• _Directions for this task_: Transcribe exactly each line of the entries, from the opening line to the line with "configuration guarantees of the sets. *)", with both of those lines included.

·····

(* ===== verification/Authz.v ===== *)
(** * Authz: who may connect and call what (ocfleet-agent/src/authz.rs)

    [from_security_config] builds the endpoint sets from the configuration;
    [classify], [is_connection_admitted], [method_allowed] and
    [path_probe_decision] decide on them.  [authz_wf] is what a validated
    configuration guarantees of the sets. *)

From S2P Require Import Prelude Text External Wire AgentConfig.

(** ** Data *)

Inductive CallerClass := Controller | Peer | DisabledPeer | UnknownCaller.

Inductive PathProbeDecision :=
| ProbeAllowed | ProbeDisabled | ProbeMissing | TargetIsController | SelfTarget.

#[global] Instance CallerClass_eq_dec : EqDecision CallerClass.
Proof. solve_decision. Defined.
#[global] Instance PathProbeDecision_eq_dec : EqDecision PathProbeDecision.
Proof. solve_decision. Defined.

(** [AgentAuthorization::method_allowed]. *)
Definition method_allowed (caller : CallerClass) (m : string) : bool :=
  match caller with
  | Controller =>
      str_in m
        [NODE_PING; NODE_INFO; NODE_CAPABILITIES; PROBE_CONTROLLER_PING; PROBE_PATH_ECHO;
         OCSERV_SERVICE_SUMMARY; OCSERV_VERSION; OCSERV_SESSIONS_SUMMARY;
         OCSERV_CERT_EXPIRY; OCSERV_CONFIG_FINGERPRINT]
  | Peer => String.eqb m PROBE_PEER_ECHO
  | DisabledPeer | UnknownCaller => false
  end.

Section authz.
Context `{EndpointIdOps}.

Record AgentAuthorization := mkAgentAuthorization {
  auth_controllers : gset EndpointId;
  enabled_peers : gset EndpointId;
  disabled_peers : gset EndpointId;
  enabled_path_probes : gset (EndpointId * EndpointId);
  disabled_path_probes : gset (EndpointId * EndpointId);
}.

(** [server::parse_endpoint_id]. *)
Definition parse_endpoint_id (value : string) : result string EndpointId :=
  ok_or (endpoint_from_str value) "invalid endpoint id".

(** Collecting the controllers. *)
Fixpoint authz_controllers (cs : list ControllerConfig) (acc : gset EndpointId)
    : result string (gset EndpointId) :=
  match cs with
  | [] => Ok acc
  | c :: cs' =>
      let? e := map_err (fun _ => "invalid allowed controller endpoint id: "
                                  +:+ controller_endpoint c)
                  (parse_endpoint_id (controller_endpoint c)) in
      authz_controllers cs' ({[e]} ∪ acc)
  end.

(** The loop over the peers: enabled and disabled. *)
Fixpoint authz_peers (ps : list PeerConfig) (on off : gset EndpointId)
    : result string (gset EndpointId * gset EndpointId) :=
  match ps with
  | [] => Ok (on, off)
  | p :: ps' =>
      let? e := map_err (fun _ => "invalid allowed peer endpoint id: " +:+ peer_endpoint p)
                  (parse_endpoint_id (peer_endpoint p)) in
      if peer_enabled p then authz_peers ps' ({[e]} ∪ on) off
      else authz_peers ps' on ({[e]} ∪ off)
  end.

(** The loop over the path probes: enabled and disabled pairs. *)
Fixpoint authz_path_probes (pps : list PathProbeConfig)
    (on off : gset (EndpointId * EndpointId))
    : result string (gset (EndpointId * EndpointId) * gset (EndpointId * EndpointId)) :=
  match pps with
  | [] => Ok (on, off)
  | pp :: pps' =>
      let? c := map_err (fun _ => "invalid path probe controller endpoint id: "
                                  +:+ controller_endpoint_id pp)
                  (parse_endpoint_id (controller_endpoint_id pp)) in
      let? t := map_err (fun _ => "invalid path probe target endpoint id: "
                                  +:+ target_endpoint_id pp)
                  (parse_endpoint_id (target_endpoint_id pp)) in
      if path_probe_enabled pp then authz_path_probes pps' ({[(c, t)]} ∪ on) off
      else authz_path_probes pps' on ({[(c, t)]} ∪ off)
  end.

Definition from_security_config (config : SecurityConfig)
    : result string AgentAuthorization :=
  let? cs := authz_controllers (controllers config) ∅ in
  let? (on, off) := authz_peers (peers config) ∅ ∅ in
  let? (pon, poff) := authz_path_probes (path_probes config) ∅ ∅ in
  Ok (mkAgentAuthorization cs on off pon poff).

Definition classify (a : AgentAuthorization) (e : EndpointId) : CallerClass :=
  if bool_decide (e ∈ auth_controllers a) then Controller
  else if bool_decide (e ∈ enabled_peers a) then Peer
  else if bool_decide (e ∈ disabled_peers a) then DisabledPeer
  else UnknownCaller.

Definition is_connection_admitted (a : AgentAuthorization) (e : EndpointId) : bool :=
  match classify a e with Controller | Peer => true | _ => false end.

Definition path_probe_decision (a : AgentAuthorization)
    (controller_endpoint_id target_endpoint_id source_endpoint_id : EndpointId)
    : PathProbeDecision :=
  if bool_decide (target_endpoint_id = source_endpoint_id) then SelfTarget
  else if bool_decide (target_endpoint_id ∈ auth_controllers a) then TargetIsController
  else if negb (bool_decide (target_endpoint_id ∈ enabled_peers a)) then ProbeMissing
  else
    let pair := (controller_endpoint_id, target_endpoint_id) in
    if bool_decide (pair ∈ enabled_path_probes a) then ProbeAllowed
    else if bool_decide (pair ∈ disabled_path_probes a) then ProbeDisabled
    else ProbeMissing.

(** What validation guarantees: the three classes of endpoints are disjoint,
    and every path probe names a controller and an enabled peer, once. *)
Record authz_wf (a : AgentAuthorization) : Prop := {
  wf_controllers_on : auth_controllers a ## enabled_peers a;
  wf_controllers_off : auth_controllers a ## disabled_peers a;
  wf_on_off : enabled_peers a ## disabled_peers a;
  wf_probes : forall c t, (c, t) ∈ enabled_path_probes a ∪ disabled_path_probes a ->
                c ∈ auth_controllers a /\ t ∈ enabled_peers a;
  wf_probes_on_off : enabled_path_probes a ## disabled_path_probes a;
}.

(** ** From a validated configuration to the sets *)

Definition printed (X : gset EndpointId) : gset string := set_map endpoint_to_string X.
Definition print_pair (p : EndpointId * EndpointId) : string * string :=
  (endpoint_to_string p.1, endpoint_to_string p.2).
Definition printed_pairs (X : gset (EndpointId * EndpointId)) : gset (string * string) :=
  set_map print_pair X.

Context {laws : EndpointIdLaws}.

#[local] Instance endpoint_to_string_inj : Inj (=) (=) endpoint_to_string.
Proof.
  intros x y E. pose proof (endpoint_parse_print x) as H1.
  rewrite E, endpoint_parse_print in H1. by injection H1.
Qed.

Lemma elem_of_printed e X : endpoint_to_string e ∈ printed X <-> e ∈ X.
Proof.
  unfold printed. rewrite elem_of_map. split; [|eauto].
  by intros (x & ->%(inj endpoint_to_string) & Hx).
Qed.

Lemma elem_of_printed_pairs c t X :
  (endpoint_to_string c, endpoint_to_string t) ∈ printed_pairs X <-> (c, t) ∈ X.
Proof.
  unfold printed_pairs. rewrite elem_of_map. split.
  - intros ([c' t'] & [= ->%(inj endpoint_to_string) ->%(inj endpoint_to_string)] & Hx). done.
  - intros Hx. by exists (c, t).
Qed.

Lemma printed_empty : printed ∅ = ∅.
Proof. apply set_map_empty. Qed.

Lemma printed_insert e X : printed ({[e]} ∪ X) = {[endpoint_to_string e]} ∪ printed X.
Proof. unfold printed. by rewrite set_map_union_L, set_map_singleton_L. Qed.

Lemma printed_pairs_insert c t X :
  printed_pairs ({[(c, t)]} ∪ X)
  = {[(endpoint_to_string c, endpoint_to_string t)]} ∪ printed_pairs X.
Proof. unfold printed_pairs. by rewrite set_map_union_L, set_map_singleton_L. Qed.

Lemma canonicalize_ok v f s :
  canonicalize_endpoint_id v f = Ok s ->
  exists e, endpoint_from_str v = Some e /\ s = endpoint_to_string e.
Proof.
  unfold canonicalize_endpoint_id. intros Hc. peel Hc.
  match goal with Hm : ok_or _ _ = Ok _ |- _ => apply ok_or_ok in Hm; eauto end.
Qed.

Lemma invalid_ok {A} (r : result ValidationError A) a : invalid r = Ok a -> r = Ok a.
Proof. unfold invalid, map_err. intros H0. by destruct r; simplify_eq. Qed.

Lemma controllers_sim cs acc ids X :
  controllers_loop cs ids = Ok acc -> ids = printed X ->
  exists X', authz_controllers cs X = Ok X' /\ acc = printed X'.
Proof.
  revert ids X. induction cs as [|c cs IH]; simpl; intros ids X Hl ->.
  { simplify_eq. eauto. }
  peel_in Hl. repeat match goal with H0 : invalid _ = Ok _ |- _ => apply invalid_ok in H0 end.
  match goal with H0 : canonicalize_controller_endpoint_id _ = Ok _ |- _ =>
    apply canonicalize_ok in H0 as (e & He & ->) end.
  destruct (IH _ ({[e]} ∪ X) Hl) as (X' & HX & Hacc); [by rewrite printed_insert|].
  exists X'. unfold parse_endpoint_id. by rewrite He.
Qed.

Lemma peers_sim ctrl ps all on all' on' X Y :
  peers_loop (printed ctrl) ps all on = Ok (all', on') ->
  all = printed (X ∪ Y) -> on = printed X -> X ## Y -> ctrl ## X ∪ Y ->
  exists X' Y', authz_peers ps X Y = Ok (X', Y') /\ on' = printed X'
                /\ X' ## Y' /\ ctrl ## X' ∪ Y'.
Proof.
  revert all on X Y. induction ps as [|p ps IH]; simpl; intros all on X Y Hl -> -> HXY Hc.
  { simplify_eq. eauto 10. }
  peel_in Hl. repeat match goal with H0 : invalid _ = Ok _ |- _ => apply invalid_ok in H0 end.
  match goal with H0 : canonicalize_peer_endpoint_id _ = Ok _ |- _ =>
    apply canonicalize_ok in H0 as (e & He & ->) end.
  bool_facts. rewrite elem_of_printed in *.
  unfold parse_endpoint_id. rewrite He. simpl.
  destruct (peer_enabled p); apply (IH _ _ _ _ Hl).
  1,5: rewrite <- printed_insert; f_equal; set_solver.
  1: by rewrite printed_insert.
  3: done.
  all: clear Hl; set_solver.
Qed.

Lemma path_probes_sim ctrl on pps pairs pairs' X Y :
  path_probes_loop (printed ctrl) (printed on) pps pairs = Ok pairs' ->
  pairs = printed_pairs (X ∪ Y) -> X ## Y ->
  (forall c t, (c, t) ∈ X ∪ Y -> c ∈ ctrl /\ t ∈ on) ->
  exists X' Y', authz_path_probes pps X Y = Ok (X', Y') /\ X' ## Y'
                /\ (forall c t, (c, t) ∈ X' ∪ Y' -> c ∈ ctrl /\ t ∈ on).
Proof.
  revert pairs X Y. induction pps as [|p pps IH]; simpl; intros pairs X Y Hl -> HXY Hin.
  { simplify_eq. eauto. }
  peel_in Hl. repeat match goal with H0 : invalid _ = Ok _ |- _ => apply invalid_ok in H0 end.
  repeat match goal with H0 : canonicalize_path_probe_endpoint_id _ = Ok _ |- _ =>
    apply canonicalize_ok in H0 as (? & ? & ->) end.
  bool_facts. rewrite elem_of_printed_pairs, !elem_of_printed in *.
  unfold parse_endpoint_id.
  repeat match goal with H0 : endpoint_from_str _ = Some _ |- _ => rewrite H0; clear H0 end.
  simpl. destruct (path_probe_enabled p); apply (IH _ _ _ Hl).
  1,4: rewrite <- printed_pairs_insert; f_equal; set_solver.
  1,3: set_solver.
  all: intros c t; rewrite !elem_of_union, elem_of_singleton;
    intros Hct; clear Hl IH; set_solver.
Qed.

(** A validated configuration yields well-formed endpoint sets. *)
Lemma validated_authz feature config :
  validate_agent_config feature config = Ok tt ->
  exists a, from_security_config (security config) = Ok a /\ authz_wf a.
Proof.
  unfold validate_agent_config. intros Hv. peel_in Hv.
  match goal with H0 : controllers_loop _ _ = Ok _ |- _ =>
    destruct (controllers_sim _ _ _ ∅ H0) as (cs & Hcs & ->);
      [by rewrite <- printed_empty|] end.
  match goal with H0 : peers_loop _ _ _ _ = Ok _ |- _ =>
    destruct (peers_sim _ _ _ _ _ _ ∅ ∅ H0) as (on & off & Hon & -> & Hd & Hdis);
      [by rewrite ?union_empty_l_L, <- printed_empty..|set_solver|set_solver|] end.
  match goal with H0 : path_probes_loop _ _ _ _ = Ok _ |- _ =>
    destruct (path_probes_sim _ _ _ _ _ ∅ ∅ H0) as (pon & poff & Hp & Hpd & Hpc);
      [by rewrite union_empty_l_L|set_solver|set_solver|] end.
  unfold from_security_config. rewrite Hcs, Hon, Hp. eexists. split; [done|].
  split; simpl; [set_solver..| |done]. exact Hpc.
Qed.
End authz.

·····

• _Your solution_:
(* ===== verification/Authz.v ===== *)
(** * Authz: who may connect and call what (ocfleet-agent/src/authz.rs)

    [from_security_config] builds the endpoint sets from the configuration;
    [classify], [is_connection_admitted], [method_allowed] and
    [path_probe_decision] decide on them.  [authz_wf] is what a validated
    configuration guarantees of the sets. *)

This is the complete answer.